What also remains to be seen, of course, is whether these initiatives will yield significant projects on reasonable timelines. As they stand now, these defense initiatives are still in their “ideational” phase. For completed projects to emerge successfully, the EU needs to move—and move fast. As technologies increasingly come out of the private sector and originate in dual-use innovation, new military might is poised to spread rapidly—standing to, once again, set Europe behind the curve. As soon as EU states can acquire new weapons and systems more cheaply elsewhere, the glue binding these states with disparate budgets and security goals together, may weaken.
An additional potential stumbling block includes the fact some EU states have not yet joined the FNC, holding out hope that their own security priorities will be directly addressed by these new initiatives. France, moreover, has chosen to forego framework state status entirely, though remains party to existing and ongoing bi- and tri-lateral projects in Europe. These cooperative defense projects are already in full swing, driven and funded by select EU member states, and remain outside the new pan-European framework.

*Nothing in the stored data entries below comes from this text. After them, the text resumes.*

Lemma load_page_ok data bias ph v d s :
  cow_inv s → user_page v → vacant s R v → (4 ≤ frames_left s)%nat → page_bytes data bias ph v = Ok d →
  ∃ s', load_page data bias pml4 ph v s = (Ok tt, s')
    ∧ grown R (λ w, if decide (w = v) then Some (seg_flags ph, d) else None) s s'
    ∧ (frames_left s ≤ frames_left s' + 4)%nat.
Proof.
  intros Hinv Hv (Hnone & e & He & Hclear) Hleft Hd. unfold load_page, frames_left in *.
  assert (Hcan : canonical v = true) by (unfold canonical; apply orb_true_iff; left; apply Z.ltb_lt; apply Hv). rewrite Hcan. cbn [negb].
  pose proof (fa_alloc_spec (falloc s) (mo_alloc _ (ci_ok _ Hinv))) as Hal. destruct (fa_alloc (falloc s)) as [[f|] a].
  2:{ destruct Hal as [_ E0]. rewrite E0, size_empty in Hleft. lia. }
  destruct Hal as (Hin & Hfree & _ & Ha'). set (s1 := set_alloc a s).
  assert (Hok1 : mem_ok s1) by (split; [exact Ha'|apply (ci_ok _ Hinv)]).
  destruct (seg_flags_link ph) as [Hp Hh]. pose proof (map_page_view pml4 v f (seg_flags ph) s1 e Hok1 He Hv Hp Hh) as Hmp.
  destruct (map_page pml4 v f (seg_flags ph) s1) as [r s2]. destruct Hmp as (V & M & D & C & Rf & F & Sz & Cl & Ok1).
  change (falloc s1) with a in *.
  assert (Hsz : size (fa_free (falloc s)) = S (size (fa_free a))).
  { rewrite Hfree, size_difference by (by apply singleton_subseteq_l). rewrite size_singleton. lia. }
  assert (Hr : is_ok r = true).
  { apply Ok1; [done| |lia]. unfold view in Hnone. by rewrite He in Hnone. }
  destruct r as [[]|]; [|done]. rewrite Hd. eexists. split; [done|]. set (s3 := set_contents _ s2).
  change (is_ok (Ok ())) with true in V.
  assert (V3 : ∀ Q w, user_page w → view s3 Q w = if bool_decide (Q = R ∧ w = v) then Some (mkEntry (A := Table 0) f (seg_flags ph) tt) else view s Q w).
  { intros Q w Hw. change (view s3 Q w) with (view s2 Q w). rewrite V by done. by rewrite andb_true_r. }
  assert (Hcase : ∀ Q w z, user_page w → view s3 Q w = Some z → (Q = R ∧ w = v ∧ e_frame z = f) ∨ view s Q w = Some z).
  { intros Q w z Hw. rewrite V3 by done. case_bool_decide as E; [|auto]. destruct E as [-> ->]. intros [= <-]. auto. }
  assert (Hrc : ∀ b, ref_count b s3 = ref_count b s) by (intros b; unfold ref_count; change (REFCOUNTS s3) with (REFCOUNTS s2); by rewrite Rf).
  assert (Hother : ∀ Q w x, user_page w → view s Q w = Some x → page_data s3 (e_frame x) = page_data s (e_frame x)).
  { intros Q w x Hw Hx. unfold page_data. cbn [contents s3 set_contents]. rewrite lookup_insert_ne.
    - by rewrite C.
    - intros Heq. apply (ci_used _ Hinv Q w x Hw Hx). unfold frame_no. rewrite <- Heq. exact Hin. }
  split; [split|].
  - apply (fresh_page_inv R v f s s3 Hinv Hin); [| |split; [apply (mo_alloc _ M)|apply (mo_tables _ M)]|exact D| |].
    + intros n Hn. apply F in Hn. rewrite Hfree, elem_of_difference, elem_of_singleton in Hn. done.
    + exact Hcase.
    + intros b. rewrite Hrc. apply (ci_nonneg _ Hinv).
    + intros b l Hb Hl Hml. rewrite Hrc. apply (ci_count _ Hinv); [done|]. eapply Forall_impl; [exact Hml|].
      intros [Q w] (Hw & z & Hz & Hzb). cbn [fst snd] in *. split; [done|].
      destruct (Hcase Q w z Hw Hz) as [(_ & _ & Ez)|Hz']; [by rewrite <- Hzb, Ez in Hb|eauto].
  - intros w flags d' Hw. case_decide as E; [subst w|done]. intros [= <- <-].
    exists (mkEntry (A := Table 0) f (seg_flags ph) tt). rewrite V3, bool_decide_eq_true_2 by done. split; [done|]. split; [done|].
    unfold page_data. cbn [contents s3 set_contents e_frame]. by rewrite lookup_insert_eq.
  - intros Q w Hw Hn. assert (Hne : ¬ (Q = R ∧ w = v)).
    { intros [-> ->]. apply Hn. split; [done|]. rewrite decide_True by done. eauto. }
    split; [rewrite V3, bool_decide_eq_false_2 by done; done|]. intros x. by apply Hother.
  - intros w Hw. case_decide as E; [done|]. intros _ (Hn & e1 & He1 & Hc1). destruct (Cl R e1 He1) as (e2 & He2 & Hc2).
    split; [rewrite V3, bool_decide_eq_false_2 by (done || tauto); done|]. exists e2. split; [exact He2|by apply Hc2].
  - change (falloc s3) with (falloc s2). lia.
Qed.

It is not yet clear how these kinds of “private endeavors” will be integrated, if at all. It also remains unclear how new EU capabilities and strategic priorities will be integrated into the NATO framework. Finally, EU states will need to be able to effectively harness innovation coming out of their private sectors to produce cutting edge military equipment. Getting to a point where these kinds of public-private partnerships function with ease is no simple task.

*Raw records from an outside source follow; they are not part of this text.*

(* ===== verification/X509.v ===== *)
(** * Certificates ([crypto/x509.rs])

    The DER reader, X.509 certificates, validity times, host names and the PEM
    decoder.  Text is the list of its bytes.  A failed slice or overflow check is
    [Panicked]; a position in the input is the rest of the input from there on.  The
    clock ([drivers::rtc::now]) is an argument. *)

From S2P Require Import Prelude Bits Words SmartPack TextBytes.

(** ** Calls that may panic *)
#[export] Instance outcome_ret : MRet outcome := @Returned.
#[export] Instance outcome_bind : MBind outcome := λ A B k m,
  match m with Returned a => k a | Panicked => Panicked end.

(** [for x in l { s = body(s, x) }] *)
Fixpoint fold_calls {S A} (body : S → A → outcome S) (s : S) (l : list A) : outcome S :=
  match l with
  | [] => mret s
  | x :: l' => body s x ≫= λ s', fold_calls body s' l'
  end.

(** ** DER *)
Record Tlv := mkTlv { tag : Z; class : Z; constructed : bool; content : list Z }.

(** The loop over the bytes of a long tag: the tag and what follows it. *)
Fixpoint long_tag (t : Z) (data : list Z) : Z * list Z :=
  match data with
  | [] => (t, [])
  | b :: data' =>
      let t := Z.land b 0x7F in
      if Z.land b 0x80 =? 0 then (t, data') else long_tag t data'
  end.

(** [l = (l << 8) | byte] over the length bytes *)
Definition read_length (bs : list Z) : Z := foldl (λ l b, Z.lor (wrap 64 (Z.shiftl l 8)) b) 0 bs.

Definition parse_tlv (data : list Z) : outcome (option (Tlv * list Z)) :=
  match data with
  | [] => mret None
  | tag_byte :: data1 =>
      let cls := Z.land (Z.shiftr tag_byte 6) 3 in
      let cons := negb (Z.land tag_byte 0x20 =? 0) in
      let tag_num := Z.land tag_byte 0x1F in
      let (tg, data2) := if tag_num =? 0x1F then long_tag 0 data1 else (tag_byte, data1) in
      match data2 with
      | [] => mret None
      | b :: data3 =>
          let finish len (body : list Z) :=
            let pos := Z.of_nat (length data - length body) in
            if 2 ^ 64 <=? pos + len then Panicked
            else if Z.of_nat (length data) <? pos + len then mret None
            else mret (Some (mkTlv tg cls cons (take (Z.to_nat len) body), drop (Z.to_nat len) body)) in
          if Z.land b 0x80 =? 0 then finish b data3
          else
            let num_bytes := Z.to_nat (Z.land b 0x7F) in
            if (length data3 <? num_bytes)%nat then mret None
            else finish (read_length (take num_bytes data3)) (drop num_bytes data3)
      end
  end.

(** The loop of [tlv_children]; every turn consumes a byte or more of [rest]. *)
Fixpoint children_loop (fuel : nat) (rest : list Z) : outcome (list Tlv) :=
  match fuel with
  | O => mret []
  | S fuel' =>
      match rest with
      | [] => mret []
      | _ => parse_tlv rest ≫= λ r,
          match r with
          | None => mret []
          | Some (child, rest') => children_loop fuel' rest' ≫= λ cs, mret (child :: cs)
          end
      end
  end.

Definition tlv_children (t : Tlv) : outcome (list Tlv) := children_loop (length (content t)) (content t).

Definition TAG_INT : Z := 0x02.
Definition TAG_SEQUENCE : Z := 0x30.

(** [while n > 0 { digits.push(n % 10); n /= 10; }] *)
Fixpoint rev_digits (fuel : nat) (n : Z) : list Z :=
  match fuel with
  | O => []
  | S fuel' => if 0 <? n then n `mod` 10 :: rev_digits fuel' (n `div` 10) else []
  end.

Definition val_to_str (v : Z) : list Z :=
  if v =? 0 then text "0" else map (λ d, 48 + d) (reverse (rev_digits 20 v)).

(** One byte of an object identifier on the text so far and the current arc. *)
Definition oid_byte (sv : list Z * Z) (b : Z) : list Z * Z :=
  let (s, v) := sv in
  let v := Z.lor (wrap 64 (Z.shiftl v 7)) (Z.land b 0x7F) in
  if Z.land b 0x80 =? 0 then (s ++ [46] ++ val_to_str v, 0) else (s, v).

Definition parse_oid (data : list Z) : list Z :=
  match data with
  | [] => []
  | first :: data' => fst (foldl oid_byte (decimal 3 (first `div` 40) ++ [46] ++ decimal 3 (first `mod` 40), 0) data')
  end.

Definition parse_string (t : Tlv) : list Z := if utf8_valid (content t) then content t else text "?".

(** ** Certificates *)
Inductive PublicKey :=
| Rsa (modulus exponent : list Z)
| Ec (curve_oid point : list Z)
| Unknown (alg : list Z).

Record Certificate := mkCert {
  tbs_raw : list Z; serial : list Z;
  issuer : list (list Z * list Z); subject : list (list Z * list Z);
  not_before : list Z; not_after : list Z;
  public_key : PublicKey;
  is_ca : bool; path_len : option Z; san : list (list Z);
  sig_alg : list Z; signature : list Z
}.

Definition first_oid (ts : list Tlv) : list Z := match ts with c :: _ => parse_oid (content c) | [] => [] end.

Definition parse_sig_alg (t : Tlv) : outcome (list Z) := tlv_children t ≫= λ cs, mret (first_oid cs).

Definition parse_attr (out : list (list Z * list Z)) (attr : Tlv) : outcome (list (list Z * list Z)) :=
  tlv_children attr ≫= λ parts,
  match parts with
  | p0 :: p1 :: _ => mret (out ++ [(parse_oid (content p0), parse_string p1)])
  | _ => mret out
  end.

Definition parse_name (t : Tlv) : outcome (list (list Z * list Z)) :=
  tlv_children t ≫= λ rdns,
  fold_calls (λ out rdn, tlv_children rdn ≫= λ attrs, fold_calls parse_attr out attrs) [] rdns.

Definition parse_time (t : Tlv) : list Z := if utf8_valid (content t) then content t else text "?".

Definition parse_validity (t : Tlv) : outcome (list Z * list Z) :=
  tlv_children t ≫= λ cs,
  mret (match cs with c :: _ => parse_time c | [] => [] end, match cs with _ :: c :: _ => parse_time c | _ => [] end).

Definition RSA_OID : list Z := text "1.2.840.113549.1.1.1".
Definition EC_OID : list Z := text "1.2.840.10045.2.1".

Definition parse_spki (t : Tlv) : outcome PublicKey :=
  tlv_children t ≫= λ cs,
  match cs with
  | alg_seq :: key_bits :: _ =>
      tlv_children alg_seq ≫= λ alg_children,
      let alg_oid := first_oid alg_children in
      let other :=
        if bool_decide (alg_oid = EC_OID) then
          Ec (match alg_children with _ :: c :: _ => parse_oid (content c) | _ => [] end) (drop 1 (content key_bits))
        else Unknown alg_oid in
      if bool_decide (alg_oid = RSA_OID) then
        parse_tlv (drop 1 (content key_bits)) ≫= λ r,
        match r with
        | Some (rsa_seq, _) =>
            tlv_children rsa_seq ≫= λ rsa_parts,
            mret (Rsa (match rsa_parts with q :: _ => content q | [] => [] end)
                      (match rsa_parts with _ :: q :: _ => content q | _ => [] end))
        | None => mret other
        end
      else mret other
  | _ => mret (Unknown (text "short"))
  end.

(** The values the extensions set. *)
Record Exts := mkExts { x_ca : bool; x_path : option Z; x_san : list (list Z) }.

Definition BASIC_CONSTRAINTS : list Z := text "2.5.29.19".
Definition SUBJECT_ALT_NAME : list Z := text "2.5.29.17".

(** BasicConstraints; [inner] is the content of the last child. *)
Definition basic_constraints (inner : list Z) (x : Exts) : outcome Exts :=
  match inner with
  | 0x04 :: inner' =>
      match inner' with
      | [] => Panicked
      | _ :: inner2 =>
          parse_tlv inner2 ≫= λ r,
          match r with
          | None => mret x
          | Some (seq, _) =>
              tlv_children seq ≫= λ bc,
              mret (mkExts (match bc with b :: _ => x_ca x || bool_decide (content b = [0xFF]) | [] => x_ca x end)
                           (match bc with _ :: b :: _ => head (content b) | _ => x_path x end)
                           (x_san x))
          end
      end
  | _ => mret x
  end.

(** SubjectAltName *)
Definition alt_names (inner : list Z) (x : Exts) : outcome Exts :=
  if (2 <? length inner)%nat then
    parse_tlv (drop 2 inner) ≫= λ r,
    match r with
    | None => mret x
    | Some (seq, _) =>
        tlv_children seq ≫= λ names,
        let found := List.filter (λ n, (class n =? 2) && (tag n =? 2) && utf8_valid (content n)) names in
        mret (mkExts (x_ca x) (x_path x) (x_san x ++ map content found))
    end
  else mret x.

Definition one_ext (x : Exts) (ext : Tlv) : outcome Exts :=
  tlv_children ext ≫= λ ext_children,
  match ext_children with
  | [] => mret x
  | oid_tlv :: _ =>
      let oid := parse_oid (content oid_tlv) in
      let inner := content (List.last ext_children oid_tlv) in
      (if bool_decide (oid = BASIC_CONSTRAINTS) then basic_constraints inner x else mret x) ≫= λ x,
      if bool_decide (oid = SUBJECT_ALT_NAME) then alt_names inner x else mret x
  end.

Definition ext_field (x : Exts) (f : Tlv) : outcome Exts :=
  if (class f =? 2) && (tag f =? 3) && constructed f then
    tlv_children f ≫= λ ext_seqs,
    fold_calls (λ x ext_seq, tlv_children ext_seq ≫= λ exts, fold_calls one_ext x exts) x ext_seqs
  else mret x.

(** [if idx < fields.len() { idx += 1; read(&fields[idx]) } else { none }] *)
Definition field {A} (read : Tlv → outcome A) (none : A) (fields : list Tlv) : outcome (A * list Tlv) :=
  match fields with
  | f :: fields' => read f ≫= λ a, mret (a, fields')
  | [] => mret (none, [])
  end.

Definition parse_tbs (t : Tlv) (tbs_raw sig_alg signature : list Z) : outcome Certificate :=
  tlv_children t ≫= λ fields,
  let fields := match fields with f :: r => if (class f =? 2) && (tag f =? 0) then r else fields | [] => [] end in
  let '(serial, fields) := match fields with f :: r => if tag f =? TAG_INT then (content f, r) else ([], fields) | [] => ([], []) end in
  let fields := drop 1 fields in
  field parse_name [] fields ≫= λ '(issuer, fields),
  field parse_validity ([], []) fields ≫= λ '((not_before, not_after), fields),
  field parse_name [] fields ≫= λ '(subject, fields),
  field parse_spki (Unknown (text "missing")) fields ≫= λ '(public_key, fields),
  fold_calls ext_field (mkExts false None []) fields ≫= λ x,
  mret (mkCert tbs_raw serial issuer subject not_before not_after public_key (x_ca x) (x_path x) (x_san x) sig_alg signature).

Definition from_der (der : list Z) : outcome (option Certificate) :=
  parse_tlv der ≫= λ r,
  match r with
  | None => mret None
  | Some (cert_seq, _) =>
      if negb (tag cert_seq =? TAG_SEQUENCE) then mret None else
      tlv_children cert_seq ≫= λ children,
      match children with
      | tbs_tlv :: sig_alg_tlv :: sig_tlv :: _ =>
          parse_tlv (content cert_seq) ≫= λ r,
          match r with
          | None => mret None
          | Some (_, tbs_rest) =>
              let tbs_raw := take (length (content cert_seq) - length tbs_rest) (content cert_seq) in
              parse_sig_alg sig_alg_tlv ≫= λ sig_alg,
              parse_tbs tbs_tlv tbs_raw sig_alg (drop 1 (content sig_tlv)) ≫= λ c, mret (Some c)
          end
      | _ => mret None
      end
  end.

(** ** Validity *)
Definition Time : Type := Z * Z * Z * Z * Z * Z.

(** [&s[a..b]]: the ends have to be character boundaries. *)
Definition boundary (s : list Z) (i : nat) : bool :=
  (i =? length s)%nat || ((i <? length s)%nat && negb (is_cont (nth i s 0))).
Definition slice (s : list Z) (a b : nat) : outcome (list Z) :=
  if boundary s a && boundary s b then mret (take (b - a) (drop a s)) else Panicked.

(** [s[a..b].parse::<u32>().ok()?], then the rest *)
Definition number {A} (s : list Z) (a b : nat) (k : Z → outcome (option A)) : outcome (option A) :=
  slice s a b ≫= λ d, match parse_radix 10 32 d with Some v => k v | None => mret None end.

Definition parse_cert_time (s : list Z) : outcome (option Time) :=
  let s := trim s in
  match s with
  | [] => mret None
  | _ =>
      let clean_s := if ends_with [90] s then take (length s - 1) s else s in
      if (length clean_s =? 12)%nat then
        number clean_s 0 2 (λ year_val,
        let year := if year_val <? 50 then 2000 + year_val else 1900 + year_val in
        number clean_s 2 4 (λ month, number clean_s 4 6 (λ day, number clean_s 6 8 (λ hour,
        number clean_s 8 10 (λ minute, number clean_s 10 12 (λ second,
        mret (Some (year, month, day, hour, minute, second))))))))
      else if (length clean_s =? 14)%nat then
        number clean_s 0 4 (λ year, number clean_s 4 6 (λ month, number clean_s 6 8 (λ day,
        number clean_s 8 10 (λ hour, number clean_s 10 12 (λ minute, number clean_s 12 14 (λ second,
        mret (Some (year, month, day, hour, minute, second))))))))
      else mret None
  end.

Definition is_before (a b : Time) : bool :=
  let '(a0, a1, a2, a3, a4, a5) := a in
  let '(b0, b1, b2, b3, b4, b5) := b in
  if negb (a0 =? b0) then a0 <? b0
  else if negb (a1 =? b1) then a1 <? b1
  else if negb (a2 =? b2) then a2 <? b2
  else if negb (a3 =? b3) then a3 <? b3
  else if negb (a4 =? b4) then a4 <? b4
  else a5 <? b5.

Definition is_expired (now : Time) (c : Certificate) : outcome bool :=
  parse_cert_time (not_before c) ≫= λ nb,
  match nb with
  | Some nb' => if is_before now nb' then mret true else mret false
  | None => mret false
  end ≫= λ early,
  if (early : bool) then mret true else
  parse_cert_time (not_after c) ≫= λ na,
  match na with
  | Some na' => if is_before na' now then mret true else mret false
  | None => mret false
  end.

(** ** Host names *)
Definition eq_ignore_ascii_case (a b : list Z) : bool := bool_decide (to_ascii_lowercase a = to_ascii_lowercase b).

Definition dns_match (pattern hostname : list Z) : bool :=
  if starts_with (text "*.") pattern then
    let suffix := drop 2 pattern in
    match hostname with
    | 42 :: rest => ends_with suffix rest
    | _ =>
        match find_byte 46 hostname with
        | Some pos => eq_ignore_ascii_case (drop (pos + 1) hostname) suffix
        | None => false
        end
    end
  else eq_ignore_ascii_case pattern hostname.

Definition CN_OID : list Z := text "2.5.4.3".

Definition matches_hostname (hostname : list Z) (c : Certificate) : bool :=
  existsb (λ s, dns_match s hostname) (san c)
  || existsb (λ nv, bool_decide (nv.1 = CN_OID) && dns_match nv.2 hostname) (subject c).

(** ** PEM *)
Definition B64 : list Z := text "ABCDEFGHIJKLMNOPQRSTUVWXYZabcdefghijklmnopqrstuvwxyz0123456789+/".

(** The table: [255] for a byte without a value, ['='] has the value 0. *)
Definition b64_value (c : Z) : Z :=
  if c =? 61 then 0 else match find_byte c B64 with Some i => Z.of_nat i | None => 255 end.

Fixpoint b64_loop (bytes : list Z) : option (list Z) :=
  match bytes with
  | c0 :: c1 :: c2 :: c3 :: bytes' =>
      let a := b64_value c0 in let b := b64_value c1 in let c := b64_value c2 in let d := b64_value c3 in
      if (a =? 255) || (b =? 255) then None
      else match b64_loop bytes' with
           | None => None
           | Some out =>
               Some ([Z.lor (wrap 8 (Z.shiftl a 2)) (Z.shiftr b 4)]
                     ++ (if c2 =? 61 then [] else [Z.lor (wrap 8 (Z.shiftl b 4)) (Z.shiftr c 2)])
                     ++ (if c3 =? 61 then [] else [Z.lor (wrap 8 (Z.shiftl c 6)) d]) ++ out)
           end
  | _ => Some []
  end.

Definition base64_decode (s : list Z) : option (list Z) :=
  b64_loop (List.filter (λ b, negb (b =? 10) && negb (b =? 13) && negb (b =? 32)) s).

(** The loop over the lines of [pem_to_der]. *)
Fixpoint pem_lines (in_cert : bool) (ls : list (list Z)) : list Z :=
  match ls with
  | [] => []
  | l :: ls' =>
      let t := trim l in
      if starts_with (text "-----BEGIN CERTIFICATE-----") t then pem_lines true ls'
      else if starts_with (text "-----END CERTIFICATE-----") t then []
      else (if in_cert then t else []) ++ pem_lines in_cert ls'
  end.

Definition pem_to_der (pem : list Z) : option (list Z) := base64_decode (pem_lines false (lines pem)).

Having a Europe with military forces that can by themselves serve as an effective deterrent to military aggression is, of course, a desirable security goal for all. Bringing it into existence may, however, ultimately force the question of where to go with arms control in Europe, given the atrophied Conventional Forces in Europe Treaty, and now well-documented violations of the Intermediate-Range Nuclear Forces Treaty. Additional follow-on effects include those that come from essentially creating a novel hub of military innovation that could, in the limit, pose a formidable challenge to the primacy of the US defense sector, as well as precipitate the chain reaction of increasing innovation, production, and ultimately diffusion of military technologies.

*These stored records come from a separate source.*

(** The loop of [init] over the unpacked bundle, and the number of roots added. *)
Fixpoint load_roots (fuel : nat) (data : list Z) (store : CaStore) (added : Z) : outcome (Z * CaStore) :=
  match fuel with
  | O => mret (added, store)
  | S fuel' =>
      if (length data <? 4)%nat then mret (added, store)
      else
        let len := Z.to_nat (from_be_bytes (take 4 data)) in
        let data := drop 4 data in
        if (length data <? len)%nat then mret (added, store)
        else add_root_der (take len data) store ≫= λ '(ok, store'),
             load_roots fuel' (drop len data) store' (if (ok : bool) then added + 1 else added)
  end.

Definition init_store (compressed_data : list Z) (store : CaStore) : outcome CaStore :=
  match inflate_zlib compressed_data with
  | Ok decompressed => load_roots (length decompressed) decompressed store 0 ≫= λ '(_, s), mret s
  | Err (Error _) => mret store
  | Err _ => Panicked
  end.

(** ** Signatures *)
Definition pad_left (n : nat) (bs : list Z) : list Z := replicate (n - length bs) 0 ++ bs.

Definition der_integer (content : list Z) : list Z :=
  let src := match content with 0 :: r => r | _ => content end in
  pad_left 32 (take 32 src).

Definition parse_ecdsa_sig (sig : list Z) : outcome (option (list Z * list Z)) :=
  parse_tlv sig ≫= λ r0,
  match r0 with
  | None => mret None
  | Some (seq, _) =>
      if negb (tag seq =? TAG_SEQUENCE) then mret None else
      parse_tlv (content seq) ≫= λ r1,
      match r1 with
      | None => mret None
      | Some (r_tlv, rest) =>
          parse_tlv rest ≫= λ r2,
          match r2 with
          | None => mret None
          | Some (s_tlv, _) =>
              if negb (tag r_tlv =? TAG_INT) || negb (tag s_tlv =? TAG_INT) then mret None
              else mret (Some (der_integer (content r_tlv), der_integer (content s_tlv)))
          end
      end
  end.

Definition P256_OID : list Z := text "1.2.840.10045.3.1.7".

Definition verify_cert_signature (cert : Certificate) (issuer_key : PublicKey) : outcome bool :=
  match issuer_key with
  | Rsa modulus exponent =>
      if (length modulus <? 256)%nat then mret false
      else if (256 <? length (signature cert))%nat then mret false
      else mret (rsa2048_verify_pkcs1v15_sha256 (drop (length modulus - 256) modulus) exponent
                   (pad_left 256 (signature cert)) (tbs_raw cert))
  | Ec curve_oid point =>
      if negb (bool_decide (curve_oid = P256_OID)) then mret false
      else parse_ecdsa_sig (signature cert) ≫= λ r_s,
           match r_s with
           | Some (r, s) => mret (ecdsa_verify_p256 point (tbs_raw cert) r s)
           | None => mret false
           end
  | Unknown _ => mret false
  end.

(** ** Chains *)
Inductive VerifyError :=
| EmptyChain
| UntrustedRoot
| Expired
| NotCA
| BadSignature (i : nat)
| HostnameMismatch
| PathLengthExceeded.

Definition either_expired (now : Time) (a b : Certificate) : outcome bool :=
  is_expired now a ≫= λ x, if (x : bool) then mret true else is_expired now b.

(** The loop over the links of a chain of [n] certificates, from link [i]. *)
Fixpoint verify_links (now : Time) (n i : nat) (chain : list Certificate) : outcome (result VerifyError unit) :=
  match chain with
  | subj :: ((iss :: _) as rest) =>
      if negb (is_ca iss) && (i + 1 <? n - 1)%nat then mret (Err NotCA)
      else if match path_len iss with Some m => m <? Z.of_nat i | None => false end then mret (Err PathLengthExceeded)
      else either_expired now subj iss ≫= λ e,
           if (e : bool) then mret (Err Expired)
           else verify_cert_signature subj (public_key iss) ≫= λ ok,
                if negb ok then mret (Err (BadSignature i)) else verify_links now n (S i) rest
  | _ => mret (Ok tt)
  end.

Definition verify_root (chain : list Certificate) (last_cert : Certificate) (store : CaStore) : outcome (result VerifyError unit) :=
  match find_anchor (issuer last_cert) store with
  | Some anchor =>
      verify_cert_signature last_cert (a_key anchor) ≫= λ ok,
      if negb ok then mret (Err (BadSignature (length chain - 1))) else mret (Ok tt)
  | None => mret (Err UntrustedRoot)
  end.

Definition verify_chain (now : Time) (chain : list Certificate) (hostname : list Z) (store : CaStore) : outcome (result VerifyError unit) :=
  match chain with
  | [] => mret (Err EmptyChain)
  | leaf :: rest =>
      if negb (matches_hostname hostname leaf) then mret (Err HostnameMismatch)
      else verify_links now (length chain) 0 chain ≫= λ r,
           match r with
           | Err e => mret (Err e)
           | Ok _ => verify_root chain (List.last chain leaf) store
           end
  end.

(** ** The verifier of the browser *)
Inductive CertError :=
| CChainBroken | CExpired | CNotYetValid | CHostnameMismatch | CSelfSigned | CRevoked | CWeakSignature | CEmptyChain | CParseError.

Record CertResult := mkResult {
  valid : bool; r_subject : list Z; r_issuer : list Z; san_names : list (list Z);
  r_not_before : Z; r_not_after : Z; error : option CertError; warnings : list (list Z)
}.

Definition result_ok (subj iss : list Z) : CertResult := mkResult true subj iss [] 0 (2 ^ 64 - 1) None [].
Definition result_err (e : CertError) (subj : list Z) : CertResult := mkResult false subj [] [] 0 0 (Some e) [].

To a certain extent, this process of Europe seizing the reins and revamping its collective military capabilities is inevitable, particularly in the current security landscape. Its potential long-term effects range from beneficial to nefarious, although it’s too soon to say for sure what exactly to expect. If successful, PESCO projects may ultimately serve to add competition and fuel innovation to the defense industrial landscape, or contribute to already bloated global military-industrial complex, with new and more weapons and systems that can increasingly, digitally, evade controls, or both. In Europe, at least, the mood seems to be one of determination mixed with cautious optimism right now.
Amy J. Nelson, Ph.D. is a Robert Bosch Fellow in residence at the German Council on Foreign Relations (DGAP) in Berlin. She is also a research scholar at the Center for International and Security Studies at the University of Maryland and a nonresident fellow at the Stimson Center.